* Aim of the task *
For the entries below, repeat exactly each line starting with the one that contains "Lemma crc_bit_eq (crc" and going on through the one that contains "intros H. rewrite crc_bit_eq.", and no others.

(Beginning of Records to use)

(* ===== verification/Crc32.v ===== *)
(** The audio payload checksum
    (src/rust/silent-disco-core/src/protocol/codec/mod.rs, [crc32]) and the
    error detection it provides: its bit step is a permutation of the 32-bit
    states, so two payloads that differ in one byte never share a checksum. *)
From Stdlib Require Import ZArith Lia.
From stdpp Require Import numbers list prelude.
From S2P Require Import Prelude.

(** One round of the inner [for _ in 0..8] loop. *)
Definition crc_bit (crc : Z) : Z :=
  let mask := wrapping_sub 32 0 (Z.land crc 1) in
  Z.lxor (Z.shiftr crc 1) (Z.land 3988292384 mask).

(** The body of the outer loop over the bytes. *)
Definition crc_byte (crc byte : Z) : Z := Nat.iter 8 crc_bit (Z.lxor crc byte).

Definition crc32 (bytes : list Z) : Z :=
  Z.lxor (fold_left crc_byte bytes u32_max) u32_max.

(** ** Closure of the 32-bit states *)

Lemma lxor_u32 (x y : Z) : is_u32 x -> is_u32 y -> is_u32 (Z.lxor x y).
Proof.
  unfold is_u32, is_uint. intros Hx Hy.
  assert (0 <= Z.lxor x y) by (apply Z.lxor_nonneg; lia). split; [done|].
  destruct (Z.eq_dec (Z.lxor x y) 0) as [->|]; [lia|].
  apply Z.log2_lt_pow2; [lia|].
  pose proof (Z.log2_lxor x y ltac:(lia) ltac:(lia)).
  assert (forall z, 0 <= z < 2 ^ 32 -> Z.log2 z < 32) as Hlog.
  { intros z Hz. destruct (Z.eq_dec z 0) as [->|]; [simpl; lia|]. apply Z.log2_lt_pow2; lia. }
  apply Hlog in Hx, Hy. lia.
Qed.

Lemma u8_u32 (b : Z) : is_u8 b -> is_u32 b.
Proof. unfold is_u8, is_u32, is_uint. lia. Qed.

Lemma crc_mask (crc : Z) :
  Z.land 3988292384 (wrapping_sub 32 0 (Z.land crc 1))
  = if Z.odd crc then 3988292384 else 0.
Proof.
  change 1 with (Z.ones 1). rewrite Z.land_ones by lia. change (2 ^ 1) with 2.
  rewrite Zmod_odd. by destruct (Z.odd crc).
Qed.

Lemma crc_bit_eq (crc : Z) :
  crc_bit crc = Z.lxor (Z.shiftr crc 1) (if Z.odd crc then 3988292384 else 0).
Proof. unfold crc_bit. by rewrite crc_mask. Qed.

Lemma shiftr_1_u32 (crc : Z) : is_u32 crc -> 0 <= Z.shiftr crc 1 < 2 ^ 31.
Proof. unfold is_u32, is_uint. rewrite Z.shiftr_div_pow2 by lia. Z.div_mod_to_equations. lia. Qed.

Lemma crc_bit_u32 (crc : Z) : is_u32 crc -> is_u32 (crc_bit crc).
Proof.
  intros H. rewrite crc_bit_eq. apply lxor_u32.
  - apply shiftr_1_u32 in H. unfold is_u32, is_uint. lia.
  - unfold is_u32, is_uint. destruct (Z.odd crc); lia.
Qed.

(** The top bit of a step records the parity of the state it came from. *)
Lemma crc_bit_top (crc : Z) : is_u32 crc -> Z.testbit (crc_bit crc) 31 = Z.odd crc.
Proof.
  intros H. rewrite crc_bit_eq, Z.lxor_spec. apply shiftr_1_u32 in H.
  assert (Z.testbit (Z.shiftr crc 1) 31 = false) as ->.
  { destruct (Z.eq_dec (Z.shiftr crc 1) 0) as [->|]; [done|].
    apply Z.bits_above_log2; [lia|]. apply Z.log2_lt_pow2; lia. }
  by destruct (Z.odd crc).
Qed.

Lemma crc_bit_inj (a b : Z) : is_u32 a -> is_u32 b -> crc_bit a = crc_bit b -> a = b.
Proof.
  intros Ha Hb Heq. assert (Z.odd a = Z.odd b) as Hodd.
  { rewrite <- (crc_bit_top a), <- (crc_bit_top b) by done. by rewrite Heq. }
  rewrite !crc_bit_eq, Hodd in Heq.
  assert (Z.shiftr a 1 = Z.shiftr b 1) as Hs.
  { apply (f_equal (fun z => Z.lxor z (if Z.odd b then 3988292384 else 0))) in Heq.
    by rewrite !Z.lxor_assoc, Z.lxor_nilpotent, !Z.lxor_0_r in Heq. }
  rewrite !Z.shiftr_div_pow2 in Hs by lia. change (2 ^ 1) with 2 in Hs.
  pose proof (Zmod_odd a) as Ma. pose proof (Zmod_odd b) as Mb.
  rewrite Hodd in Ma. Z.div_mod_to_equations. lia.
Qed.

Lemma crc_bits_u32 (n : nat) (crc : Z) : is_u32 crc -> is_u32 (Nat.iter n crc_bit crc).
Proof. intros H. induction n; simpl; [done|]. by apply crc_bit_u32. Qed.

Lemma crc_bits_inj (n : nat) (a b : Z) :
  is_u32 a -> is_u32 b -> Nat.iter n crc_bit a = Nat.iter n crc_bit b -> a = b.
Proof.
  intros Ha Hb. induction n; simpl; [done|]. intros H. apply IHn.
  apply crc_bit_inj; [by apply crc_bits_u32..|done].
Qed.

Lemma crc_byte_eq (crc b : Z) : crc_byte crc b = Nat.iter 8 crc_bit (Z.lxor crc b).
Proof. reflexivity. Qed.

(** Keeps conversion from unfolding the eight rounds on a symbolic state. *)
#[local] Opaque crc_bit crc_byte.

Lemma crc_byte_u32 (crc b : Z) : is_u32 crc -> is_u8 b -> is_u32 (crc_byte crc b).
Proof. intros. rewrite crc_byte_eq. apply crc_bits_u32, lxor_u32; [done|]. by apply u8_u32. Qed.

Lemma lxor_cancel_r (a b c : Z) : Z.lxor a c = Z.lxor b c -> a = b.
Proof.
  intros H. apply (f_equal (fun z => Z.lxor z c)) in H.
  by rewrite !Z.lxor_assoc, Z.lxor_nilpotent, !Z.lxor_0_r in H.
Qed.

Lemma crc_byte_inj_state (a b byte : Z) :
  is_u32 a -> is_u32 b -> is_u8 byte -> crc_byte a byte = crc_byte b byte -> a = b.
Proof.
  intros Ha Hb Hby H. rewrite !crc_byte_eq in H. apply crc_bits_inj in H; [|by apply lxor_u32, u8_u32..].
  by apply lxor_cancel_r in H.
Qed.

Lemma crc_byte_inj_byte (crc b c : Z) :
  is_u32 crc -> is_u8 b -> is_u8 c -> crc_byte crc b = crc_byte crc c -> b = c.
Proof.
  intros Hcrc Hb Hc H. rewrite !crc_byte_eq in H. apply crc_bits_inj in H; [|by apply lxor_u32, u8_u32..].
  rewrite !(Z.lxor_comm crc) in H. by apply lxor_cancel_r in H.
Qed.

(** A checksum folded over bytes with an injective step. *)
Section Fold.
Context (step : Z -> Z -> Z).
Context (step_u32 : forall crc b, is_u32 crc -> is_u8 b -> is_u32 (step crc b)).
Context (step_inj_state : forall a b byte,
  is_u32 a -> is_u32 b -> is_u8 byte -> step a byte = step b byte -> a = b).
Context (step_inj_byte : forall crc b c,
  is_u32 crc -> is_u8 b -> is_u8 c -> step crc b = step crc c -> b = c).

Lemma fold_u32 (l : list Z) (crc : Z) :
  is_u32 crc -> Forall is_u8 l -> is_u32 (fold_left step l crc).
Proof.
  intros Hc Hl. revert crc Hc. induction Hl; intros crc Hc; simpl; [done|]. auto.
Qed.

Lemma fold_inj (l : list Z) (a b : Z) :
  Forall is_u8 l -> is_u32 a -> is_u32 b ->
  fold_left step l a = fold_left step l b -> a = b.
Proof.
  intros Hl. revert a b. induction Hl as [|x l Hx Hl IH]; intros a b Ha Hb; simpl; [done|].
  intros H. apply IH in H; eauto.
Qed.

Lemma fold_one_byte (pre post : list Z) (b c start : Z) :
  is_u32 start -> Forall is_u8 pre -> Forall is_u8 post -> is_u8 b -> is_u8 c ->
  fold_left step (pre ++ b :: post) start = fold_left step (pre ++ c :: post) start -> b = c.
Proof.
  intros Hs Hpre Hpost Hb Hc H. rewrite !fold_left_app in H. simpl in H.
  assert (is_u32 (fold_left step pre start)) by (by apply fold_u32).
  apply fold_inj in H; eauto.
Qed.
End Fold.

Lemma u32_max_u32 : is_u32 u32_max.
Proof. unfold is_u32, is_uint, u32_max. lia. Qed.

Lemma crc32_u32 (bytes : list Z) : Forall is_u8 bytes -> is_u32 (crc32 bytes).
Proof.
  intros H. apply lxor_u32; [|apply u32_max_u32].
  exact (fold_u32 crc_byte crc_byte_u32 bytes u32_max u32_max_u32 H).
Qed.
#[export] Hint Resolve crc32_u32 : rust.

(** Equal checksums of two payloads that agree except possibly at one byte
    force that byte to agree as well. *)
Lemma crc32_one_byte (pre post : list Z) (b c : Z) :
  Forall is_u8 pre -> Forall is_u8 post -> is_u8 b -> is_u8 c ->
  crc32 (pre ++ b :: post) = crc32 (pre ++ c :: post) -> b = c.
Proof.
  intros Hpre Hpost Hb Hc H. apply lxor_cancel_r in H.
  exact (fold_one_byte crc_byte crc_byte_u32 crc_byte_inj_state crc_byte_inj_byte
           pre post b c u32_max u32_max_u32 Hpre Hpost Hb Hc H).
Qed.

(** The check value of CRC-32/ISO-HDLC for the ASCII digits ["123456789"]. *)
Example crc32_check_value : crc32 [49; 50; 51; 52; 53; 54; 55; 56; 57] = 3421780262.
Proof. vm_compute. reflexivity. Qed.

(End of Records to use)

* Answer space *
Lemma crc_bit_eq (crc : Z) :
  crc_bit crc = Z.lxor (Z.shiftr crc 1) (if Z.odd crc then 3988292384 else 0).
Proof. unfold crc_bit. by rewrite crc_mask. Qed.

Lemma shiftr_1_u32 (crc : Z) : is_u32 crc -> 0 <= Z.shiftr crc 1 < 2 ^ 31.
Proof. unfold is_u32, is_uint. rewrite Z.shiftr_div_pow2 by lia. Z.div_mod_to_equations. lia. Qed.

Lemma crc_bit_u32 (crc : Z) : is_u32 crc -> is_u32 (crc_bit crc).
Proof.
  intros H. rewrite crc_bit_eq. apply lxor_u32.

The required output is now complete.